Another was the construction of regional federations of postcolonial nations. So committed to the notion that the project of Pan-African freedom required a political form that extended beyond Ghana’s borders was Nkrumah that he won a clause in the newly independent nation’s constitution empowering the parliament to surrender “the whole or any part of the sovereignty of Ghana” upon the formation of the Union of African States. Similar measures were outlined in the constitutions of newly independent Guinea and Mali, as the Union was formed in 1958. Across the ocean, Trinidad’s Eric Williams and others led the creation of the West Indian Federation, which involved ten Anglophone Caribbean islands that were colonized by the British and pursuing independence.
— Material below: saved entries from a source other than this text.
(** C36: on a store with the content-addressed layout whose system calls
    succeed, what is written under a node and a key is there and is read back
    exactly, until it is deleted; then it is gone, and no file of any other
    object has changed through all of it. *)
Theorem Store_roundtrip root n key rd data fs :
  plain n → ready root fs → drain (r_reads rd) = (data, None) →
  let s := cas_opts root in
  ∃ fs1 fs2 fs3 fs4 fs5,
    StoreWrite s n key rd fs = (Ok (zlen data), fs1) ∧
    Has s n key fs1 = (Ok true, fs2) ∧
    StoreRead s n key fs2 = (Ok (zlen data, reader_of data), fs3) ∧
    StoreDelete s n key fs3 = (Ok tt, fs4) ∧
    Has s n key fs4 = (Ok false, fs5) ∧ ready root fs5 ∧
    ∀ p, p ≠ object_path s n key → file_at fs5 p = file_at fs p.
Proof.
  intros Hn Hr Hd s. set (p := object_path s n key).
  destruct (StoreWrite_ready root n key rd data fs Hn Hr Hd) as (fs1 & R1 & Hr1).
  pose proof R1 as (_ & A1 & W1)%StoreWrite_inv. destruct (W1 _ eq_refl) as (d & Hd' & _ & F1).
  rewrite Hd in Hd'. injection Hd' as <-.
  destruct (Has_ready root n key fs1 Hn Hr1) as (fs2 & R2 & Hr2 & T2).
  fold s p in F1, R2. rewrite F1, bool_decide_eq_true_2 in R2 by by eexists.
  assert (file_at fs2 p = Some data) as F2 by (unfold file_at in *; by rewrite T2).
  destruct (StoreRead_ready root n key data fs2 Hr2 F2) as (fs3 & R3 & Hr3).
  pose proof R3 as (T3 & _)%StoreRead_inv.
  destruct (StoreDelete_ready root n key fs3 Hn Hr3) as (fs4 & R4 & Hr4).
  pose proof R4 as (_ & A4 & W4)%StoreDelete_inv. specialize (W4 eq_refl).
  destruct (Has_ready root n key fs4 Hn Hr4) as (fs5 & R5 & Hr5 & T5).
  fold s p in W4, R5. rewrite W4, bool_decide_eq_false_2 in R5 by by intros [? ?].
  exists fs1, fs2, fs3, fs4, fs5. do 6 (split; [done|]). intros q Hq. unfold file_at at 1.
  rewrite T5. fold (file_at fs4 q). rewrite A4 by set_solver. unfold file_at at 1.
  rewrite T3, T2. fold (file_at fs1 q). apply A1. set_solver.
Qed.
Lastly, worldmakers created the New International Economic Order (NIEO)—an attempt to escape the international economic systems that the United States and Western Europe fashioned after World War Two, which trapped Third World nations in intractable dependency. The NEIO sought a sweeping re-ordering, through which newly independent nations could negotiate the terms by which multinational corporations operated in their territories, exert control over natural resources, pursue centralized planning rather than free markets, and leverage power through collective bargaining. Moreover, it provided for a redistribution of wealth on a global scale, in what Getachew calls the “Welfare World.” The Order’s framework contained variation in different places as post-colonial governments grappled with the realities of their economies and particular, local legacies of slavery and colonization. Whereas Ghana’s Nkrumah pursued policies that favored industrialization on Ghanaian terms as part of self-determination, Tanzania’s Nyerere advanced the concept of ujamaa, which rejected industrialization and centered collective farming and independence at the village level. Jamaica’s Manley sought the integration of his country’s laborers into the world economy on the most democratic and advantageous terms.

The central point of the book is that the post-colonial aspirations of this generation could not be confined to the container of “nation-building”—even if retrospective histories frame them as such. Rather, a more accurate heading for their various projects of self-determination is “worldmaking.”

Unfortunately, we know how these stories end. The legacies of centuries of colonization, slavery, and other forms of domination were monumental obstacles to try to overcome in a matter of years. The color line—the racial hierarchy that W.E.B. Du Bois identified in 1900 as the problem of the twentieth century, and which differentiated the incorporation of nations and peoples into global society—did not disappear after independence. Through economic pressure and coups, the United States, European colonial powers, and other entrenched institutions and classes of people exerted power to bend the circumstances of history in ways that favored the reproduction of old, familiar conditions rather than allow for new ones to bloom. Institutions like the UN, had their own limitations when it came to advancing self-determination, as did the states that shaped them. State power retained more ability to violate human rights—which came to be seen as liberal, individual ones—rather than secure them.

The various worldmaking experiments that Getachew revisits were short-lived. But they were not for nothing. Beyond what these pursuits represented and achieved in their time, their histories retain relevance today. After all, the contemporary world remains one of violent and oppressive stratification. The lessons that Getachew outlines: that hierarchy—rather than sovereignty on a level playing field—is what structures international relations; that non-domination is the principle that must guide the construction of a new world; and that a commitment to that principle is what enhances internationalism, are offerings for today’s efforts of worldmaking. Returning to these imperial pasts as we grapple with our imperial present, Getachew concludes, serves us in “imagining an anti-imperial future.”